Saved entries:
——————

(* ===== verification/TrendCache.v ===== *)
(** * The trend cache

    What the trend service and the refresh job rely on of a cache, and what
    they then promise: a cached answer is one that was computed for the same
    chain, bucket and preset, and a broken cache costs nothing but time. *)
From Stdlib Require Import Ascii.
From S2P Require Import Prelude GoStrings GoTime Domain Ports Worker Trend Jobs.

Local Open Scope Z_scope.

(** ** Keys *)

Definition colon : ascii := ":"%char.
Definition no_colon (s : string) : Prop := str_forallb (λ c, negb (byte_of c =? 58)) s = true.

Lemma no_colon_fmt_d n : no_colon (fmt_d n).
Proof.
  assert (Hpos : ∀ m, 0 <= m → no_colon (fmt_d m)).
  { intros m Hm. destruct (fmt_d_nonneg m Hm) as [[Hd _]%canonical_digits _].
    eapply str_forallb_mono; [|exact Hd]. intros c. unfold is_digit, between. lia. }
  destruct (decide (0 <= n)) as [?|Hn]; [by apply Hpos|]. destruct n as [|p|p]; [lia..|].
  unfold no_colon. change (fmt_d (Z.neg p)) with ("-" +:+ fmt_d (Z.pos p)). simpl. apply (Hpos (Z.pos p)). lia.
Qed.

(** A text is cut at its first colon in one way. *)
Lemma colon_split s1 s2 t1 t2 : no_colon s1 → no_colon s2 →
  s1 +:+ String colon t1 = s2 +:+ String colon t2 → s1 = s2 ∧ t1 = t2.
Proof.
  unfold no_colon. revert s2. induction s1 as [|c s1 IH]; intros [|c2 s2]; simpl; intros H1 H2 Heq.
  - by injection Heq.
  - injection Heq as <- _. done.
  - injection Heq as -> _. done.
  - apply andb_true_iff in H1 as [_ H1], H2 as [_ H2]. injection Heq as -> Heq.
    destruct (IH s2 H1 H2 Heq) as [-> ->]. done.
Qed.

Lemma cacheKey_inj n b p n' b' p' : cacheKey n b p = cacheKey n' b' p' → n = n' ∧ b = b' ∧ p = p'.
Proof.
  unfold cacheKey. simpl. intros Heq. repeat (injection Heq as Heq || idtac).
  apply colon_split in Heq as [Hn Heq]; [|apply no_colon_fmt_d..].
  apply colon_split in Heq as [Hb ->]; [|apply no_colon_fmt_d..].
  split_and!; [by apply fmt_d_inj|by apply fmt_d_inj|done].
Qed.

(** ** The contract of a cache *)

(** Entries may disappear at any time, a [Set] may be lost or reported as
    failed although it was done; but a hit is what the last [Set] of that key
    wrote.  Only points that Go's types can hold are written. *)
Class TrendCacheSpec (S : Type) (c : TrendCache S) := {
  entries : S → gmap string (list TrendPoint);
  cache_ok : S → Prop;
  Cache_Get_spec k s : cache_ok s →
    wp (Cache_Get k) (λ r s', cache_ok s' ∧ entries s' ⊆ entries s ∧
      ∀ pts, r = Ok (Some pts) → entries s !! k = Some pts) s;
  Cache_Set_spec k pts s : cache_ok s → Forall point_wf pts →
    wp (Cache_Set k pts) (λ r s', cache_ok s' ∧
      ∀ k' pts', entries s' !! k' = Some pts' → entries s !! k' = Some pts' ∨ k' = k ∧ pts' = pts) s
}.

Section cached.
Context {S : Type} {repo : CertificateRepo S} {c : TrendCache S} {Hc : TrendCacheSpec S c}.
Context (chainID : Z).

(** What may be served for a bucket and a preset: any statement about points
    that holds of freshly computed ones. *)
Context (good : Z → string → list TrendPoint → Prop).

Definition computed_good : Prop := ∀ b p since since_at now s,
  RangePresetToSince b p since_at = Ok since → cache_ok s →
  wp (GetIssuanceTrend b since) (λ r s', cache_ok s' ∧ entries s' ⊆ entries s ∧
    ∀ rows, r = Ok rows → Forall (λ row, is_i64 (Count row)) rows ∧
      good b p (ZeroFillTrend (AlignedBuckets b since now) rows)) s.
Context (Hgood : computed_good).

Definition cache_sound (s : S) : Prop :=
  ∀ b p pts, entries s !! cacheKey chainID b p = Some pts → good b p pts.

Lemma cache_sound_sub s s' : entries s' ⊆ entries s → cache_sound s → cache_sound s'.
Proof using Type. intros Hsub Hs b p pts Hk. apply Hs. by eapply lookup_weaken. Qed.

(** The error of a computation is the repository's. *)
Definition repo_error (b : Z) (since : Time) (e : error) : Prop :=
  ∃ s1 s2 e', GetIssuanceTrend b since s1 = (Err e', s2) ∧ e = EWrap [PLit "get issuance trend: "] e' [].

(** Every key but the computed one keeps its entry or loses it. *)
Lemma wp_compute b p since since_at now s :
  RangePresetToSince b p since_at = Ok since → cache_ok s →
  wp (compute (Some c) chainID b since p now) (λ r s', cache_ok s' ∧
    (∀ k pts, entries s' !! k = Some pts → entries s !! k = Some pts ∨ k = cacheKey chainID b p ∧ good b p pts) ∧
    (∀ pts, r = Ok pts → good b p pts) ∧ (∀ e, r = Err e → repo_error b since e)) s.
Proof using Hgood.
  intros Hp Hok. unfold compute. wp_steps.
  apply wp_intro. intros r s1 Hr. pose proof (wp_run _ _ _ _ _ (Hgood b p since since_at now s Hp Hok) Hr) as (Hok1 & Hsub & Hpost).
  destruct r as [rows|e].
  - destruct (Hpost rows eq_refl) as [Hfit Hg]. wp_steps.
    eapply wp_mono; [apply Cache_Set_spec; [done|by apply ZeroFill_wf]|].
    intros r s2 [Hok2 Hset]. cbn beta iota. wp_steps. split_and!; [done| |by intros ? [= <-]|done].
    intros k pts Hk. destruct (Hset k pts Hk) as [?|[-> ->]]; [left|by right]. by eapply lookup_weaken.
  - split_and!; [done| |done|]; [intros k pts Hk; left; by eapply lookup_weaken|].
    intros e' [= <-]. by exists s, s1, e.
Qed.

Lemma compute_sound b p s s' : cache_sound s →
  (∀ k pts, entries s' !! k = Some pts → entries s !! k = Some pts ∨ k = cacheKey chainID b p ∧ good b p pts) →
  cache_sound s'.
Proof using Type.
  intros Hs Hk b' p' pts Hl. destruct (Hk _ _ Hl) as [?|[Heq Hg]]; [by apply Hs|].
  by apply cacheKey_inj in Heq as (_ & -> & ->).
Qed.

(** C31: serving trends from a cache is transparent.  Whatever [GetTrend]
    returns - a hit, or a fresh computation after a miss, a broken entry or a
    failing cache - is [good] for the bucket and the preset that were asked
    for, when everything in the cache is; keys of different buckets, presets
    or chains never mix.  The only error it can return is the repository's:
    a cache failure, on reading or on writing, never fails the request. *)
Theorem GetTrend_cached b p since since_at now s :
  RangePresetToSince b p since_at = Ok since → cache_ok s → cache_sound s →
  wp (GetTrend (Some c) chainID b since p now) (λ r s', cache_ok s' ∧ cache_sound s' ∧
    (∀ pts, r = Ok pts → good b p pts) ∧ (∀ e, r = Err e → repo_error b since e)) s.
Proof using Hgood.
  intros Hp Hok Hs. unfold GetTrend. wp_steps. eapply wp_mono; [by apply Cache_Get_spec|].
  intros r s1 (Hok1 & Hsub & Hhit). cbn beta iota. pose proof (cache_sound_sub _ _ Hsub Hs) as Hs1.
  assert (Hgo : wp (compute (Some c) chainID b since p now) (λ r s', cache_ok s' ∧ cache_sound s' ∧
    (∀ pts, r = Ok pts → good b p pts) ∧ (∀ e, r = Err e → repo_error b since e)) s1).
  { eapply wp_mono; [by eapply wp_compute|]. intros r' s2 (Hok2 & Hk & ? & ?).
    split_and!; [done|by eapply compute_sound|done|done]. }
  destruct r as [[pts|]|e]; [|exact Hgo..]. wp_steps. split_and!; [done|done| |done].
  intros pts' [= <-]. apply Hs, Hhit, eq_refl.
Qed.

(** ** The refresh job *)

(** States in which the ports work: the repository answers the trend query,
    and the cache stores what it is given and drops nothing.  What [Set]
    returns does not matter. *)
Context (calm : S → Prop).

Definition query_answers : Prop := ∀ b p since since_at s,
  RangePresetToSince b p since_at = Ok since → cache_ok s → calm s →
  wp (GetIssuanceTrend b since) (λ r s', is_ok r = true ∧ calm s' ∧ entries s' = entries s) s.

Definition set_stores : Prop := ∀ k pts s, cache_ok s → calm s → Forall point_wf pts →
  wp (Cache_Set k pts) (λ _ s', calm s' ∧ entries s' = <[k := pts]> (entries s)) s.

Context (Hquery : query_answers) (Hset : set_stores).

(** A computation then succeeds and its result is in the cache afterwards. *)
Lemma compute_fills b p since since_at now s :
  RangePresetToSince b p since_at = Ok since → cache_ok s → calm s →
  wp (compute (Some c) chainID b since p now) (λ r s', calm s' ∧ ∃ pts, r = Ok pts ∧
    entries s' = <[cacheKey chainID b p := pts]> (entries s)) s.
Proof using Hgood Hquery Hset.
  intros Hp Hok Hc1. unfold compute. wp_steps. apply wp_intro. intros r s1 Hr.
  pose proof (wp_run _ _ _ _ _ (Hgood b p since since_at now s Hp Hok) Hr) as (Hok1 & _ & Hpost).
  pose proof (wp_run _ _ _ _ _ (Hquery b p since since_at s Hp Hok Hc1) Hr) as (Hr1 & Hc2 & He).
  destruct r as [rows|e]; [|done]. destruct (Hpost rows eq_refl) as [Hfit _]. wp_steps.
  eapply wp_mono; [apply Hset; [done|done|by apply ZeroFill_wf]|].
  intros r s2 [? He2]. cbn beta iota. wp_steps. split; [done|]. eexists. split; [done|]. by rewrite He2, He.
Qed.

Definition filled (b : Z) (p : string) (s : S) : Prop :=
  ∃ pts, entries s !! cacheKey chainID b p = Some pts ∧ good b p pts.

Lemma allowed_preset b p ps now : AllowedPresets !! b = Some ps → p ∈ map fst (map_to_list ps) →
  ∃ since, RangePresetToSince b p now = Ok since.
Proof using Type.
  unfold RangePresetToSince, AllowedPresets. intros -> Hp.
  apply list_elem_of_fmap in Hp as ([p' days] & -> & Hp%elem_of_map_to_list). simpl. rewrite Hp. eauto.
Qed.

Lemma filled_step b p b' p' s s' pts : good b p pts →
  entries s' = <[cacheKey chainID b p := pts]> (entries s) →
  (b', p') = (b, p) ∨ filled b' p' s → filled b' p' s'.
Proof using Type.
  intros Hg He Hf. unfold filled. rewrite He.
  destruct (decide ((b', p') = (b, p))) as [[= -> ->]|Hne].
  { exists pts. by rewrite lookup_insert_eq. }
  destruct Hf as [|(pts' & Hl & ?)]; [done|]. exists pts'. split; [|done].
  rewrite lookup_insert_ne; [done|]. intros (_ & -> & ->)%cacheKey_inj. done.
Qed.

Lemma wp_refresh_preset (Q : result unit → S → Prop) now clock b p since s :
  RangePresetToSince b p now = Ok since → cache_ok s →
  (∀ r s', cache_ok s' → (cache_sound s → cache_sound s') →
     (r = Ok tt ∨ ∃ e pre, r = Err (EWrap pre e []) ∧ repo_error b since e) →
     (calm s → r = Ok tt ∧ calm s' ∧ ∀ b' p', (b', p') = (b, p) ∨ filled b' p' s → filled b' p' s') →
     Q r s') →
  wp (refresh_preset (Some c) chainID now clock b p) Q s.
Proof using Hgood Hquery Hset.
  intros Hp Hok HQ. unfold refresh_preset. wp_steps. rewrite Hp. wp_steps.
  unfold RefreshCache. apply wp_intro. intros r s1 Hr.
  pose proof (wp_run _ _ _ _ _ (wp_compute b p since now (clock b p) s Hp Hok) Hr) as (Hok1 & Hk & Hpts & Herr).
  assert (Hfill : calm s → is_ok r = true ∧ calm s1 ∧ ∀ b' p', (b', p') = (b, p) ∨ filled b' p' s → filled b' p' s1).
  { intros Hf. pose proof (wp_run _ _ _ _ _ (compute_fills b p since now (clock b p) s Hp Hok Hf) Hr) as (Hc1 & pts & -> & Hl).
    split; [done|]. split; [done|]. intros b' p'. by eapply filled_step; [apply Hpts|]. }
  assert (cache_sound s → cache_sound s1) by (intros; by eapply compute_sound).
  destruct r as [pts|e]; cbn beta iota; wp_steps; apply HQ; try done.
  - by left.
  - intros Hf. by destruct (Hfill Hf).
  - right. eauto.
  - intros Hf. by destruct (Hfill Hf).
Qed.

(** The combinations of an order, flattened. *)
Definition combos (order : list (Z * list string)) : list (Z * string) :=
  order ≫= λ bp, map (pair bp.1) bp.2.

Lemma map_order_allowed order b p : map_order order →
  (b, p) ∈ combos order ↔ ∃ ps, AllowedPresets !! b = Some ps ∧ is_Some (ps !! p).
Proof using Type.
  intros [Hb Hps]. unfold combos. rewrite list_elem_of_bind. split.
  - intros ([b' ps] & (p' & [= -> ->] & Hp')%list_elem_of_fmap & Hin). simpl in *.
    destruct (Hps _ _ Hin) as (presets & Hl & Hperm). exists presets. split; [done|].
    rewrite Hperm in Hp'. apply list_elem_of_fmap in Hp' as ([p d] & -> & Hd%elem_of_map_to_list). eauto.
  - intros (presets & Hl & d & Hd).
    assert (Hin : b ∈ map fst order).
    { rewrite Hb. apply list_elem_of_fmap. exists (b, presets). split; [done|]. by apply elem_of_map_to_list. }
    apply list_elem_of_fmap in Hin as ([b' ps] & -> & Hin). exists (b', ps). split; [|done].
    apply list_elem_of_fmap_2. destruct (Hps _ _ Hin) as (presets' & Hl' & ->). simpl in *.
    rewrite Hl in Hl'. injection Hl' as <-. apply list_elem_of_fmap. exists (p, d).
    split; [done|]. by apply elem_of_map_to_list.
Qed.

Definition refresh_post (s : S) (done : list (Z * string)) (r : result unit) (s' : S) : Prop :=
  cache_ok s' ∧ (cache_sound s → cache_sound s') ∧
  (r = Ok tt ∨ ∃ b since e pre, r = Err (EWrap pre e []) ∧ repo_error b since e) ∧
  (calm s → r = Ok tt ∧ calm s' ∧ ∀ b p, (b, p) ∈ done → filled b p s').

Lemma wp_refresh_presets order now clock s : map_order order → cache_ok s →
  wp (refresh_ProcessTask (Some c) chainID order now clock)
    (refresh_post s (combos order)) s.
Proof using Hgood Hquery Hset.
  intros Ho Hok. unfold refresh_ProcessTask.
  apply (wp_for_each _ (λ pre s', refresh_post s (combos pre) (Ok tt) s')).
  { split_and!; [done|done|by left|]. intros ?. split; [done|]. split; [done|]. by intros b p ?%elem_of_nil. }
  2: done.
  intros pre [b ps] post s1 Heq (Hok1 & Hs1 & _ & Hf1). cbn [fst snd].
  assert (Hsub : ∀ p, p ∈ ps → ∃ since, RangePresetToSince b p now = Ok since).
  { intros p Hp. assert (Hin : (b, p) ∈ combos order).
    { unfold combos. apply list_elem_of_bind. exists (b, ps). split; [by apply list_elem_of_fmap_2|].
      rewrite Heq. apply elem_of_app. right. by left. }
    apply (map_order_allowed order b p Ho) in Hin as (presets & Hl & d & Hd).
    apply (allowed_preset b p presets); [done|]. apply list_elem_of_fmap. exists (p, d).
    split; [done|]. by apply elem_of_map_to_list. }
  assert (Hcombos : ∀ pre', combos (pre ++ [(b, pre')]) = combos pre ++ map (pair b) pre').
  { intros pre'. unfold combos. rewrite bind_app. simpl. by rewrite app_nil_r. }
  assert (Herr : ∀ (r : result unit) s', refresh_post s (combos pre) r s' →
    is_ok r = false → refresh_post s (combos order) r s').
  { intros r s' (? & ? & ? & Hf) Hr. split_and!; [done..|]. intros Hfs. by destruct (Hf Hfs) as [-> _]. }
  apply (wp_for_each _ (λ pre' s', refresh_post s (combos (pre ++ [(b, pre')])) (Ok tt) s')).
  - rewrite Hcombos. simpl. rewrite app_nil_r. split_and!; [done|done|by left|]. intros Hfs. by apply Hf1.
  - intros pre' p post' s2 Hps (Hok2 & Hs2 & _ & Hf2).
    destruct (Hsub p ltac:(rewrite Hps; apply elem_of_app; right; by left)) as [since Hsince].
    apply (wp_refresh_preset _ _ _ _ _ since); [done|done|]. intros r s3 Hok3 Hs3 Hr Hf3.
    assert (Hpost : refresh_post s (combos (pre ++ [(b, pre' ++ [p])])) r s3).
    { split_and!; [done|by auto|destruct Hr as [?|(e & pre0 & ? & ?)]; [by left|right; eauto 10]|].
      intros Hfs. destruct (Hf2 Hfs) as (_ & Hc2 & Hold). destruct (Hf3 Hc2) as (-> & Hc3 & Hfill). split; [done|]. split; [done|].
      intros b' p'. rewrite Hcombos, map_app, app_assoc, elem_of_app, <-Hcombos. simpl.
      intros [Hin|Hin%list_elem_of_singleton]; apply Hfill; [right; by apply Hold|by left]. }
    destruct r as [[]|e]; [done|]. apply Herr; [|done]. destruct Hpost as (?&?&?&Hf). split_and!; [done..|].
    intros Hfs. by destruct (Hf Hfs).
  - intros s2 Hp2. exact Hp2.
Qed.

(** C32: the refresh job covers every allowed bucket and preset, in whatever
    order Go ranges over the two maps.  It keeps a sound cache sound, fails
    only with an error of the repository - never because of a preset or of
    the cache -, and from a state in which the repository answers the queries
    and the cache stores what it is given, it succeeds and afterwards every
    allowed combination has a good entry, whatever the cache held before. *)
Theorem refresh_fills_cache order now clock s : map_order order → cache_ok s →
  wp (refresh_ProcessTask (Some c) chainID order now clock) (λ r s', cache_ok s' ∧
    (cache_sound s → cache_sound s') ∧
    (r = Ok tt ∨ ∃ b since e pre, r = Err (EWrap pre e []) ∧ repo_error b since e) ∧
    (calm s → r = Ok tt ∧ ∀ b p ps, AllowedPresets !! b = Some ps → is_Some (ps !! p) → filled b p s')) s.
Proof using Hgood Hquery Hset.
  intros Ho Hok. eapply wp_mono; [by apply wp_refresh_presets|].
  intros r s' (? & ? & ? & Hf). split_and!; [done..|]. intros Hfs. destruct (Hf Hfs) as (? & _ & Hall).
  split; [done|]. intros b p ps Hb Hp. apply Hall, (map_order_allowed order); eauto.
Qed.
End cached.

——————

▶ _What the exercise asks_:
Proceeding from the line containing "- intros s2 Hp2. exact Hp2." through the line containing "the cache -, and", transcribe the lines above exactly, both end lines included.

▶ _Response_:
  - intros s2 Hp2. exact Hp2.
Qed.

(** C32: the refresh job covers every allowed bucket and preset, in whatever
    order Go ranges over the two maps.  It keeps a sound cache sound, fails
    only with an error of the repository - never because of a preset or of
    the cache -, and from a state in which the repository answers the queries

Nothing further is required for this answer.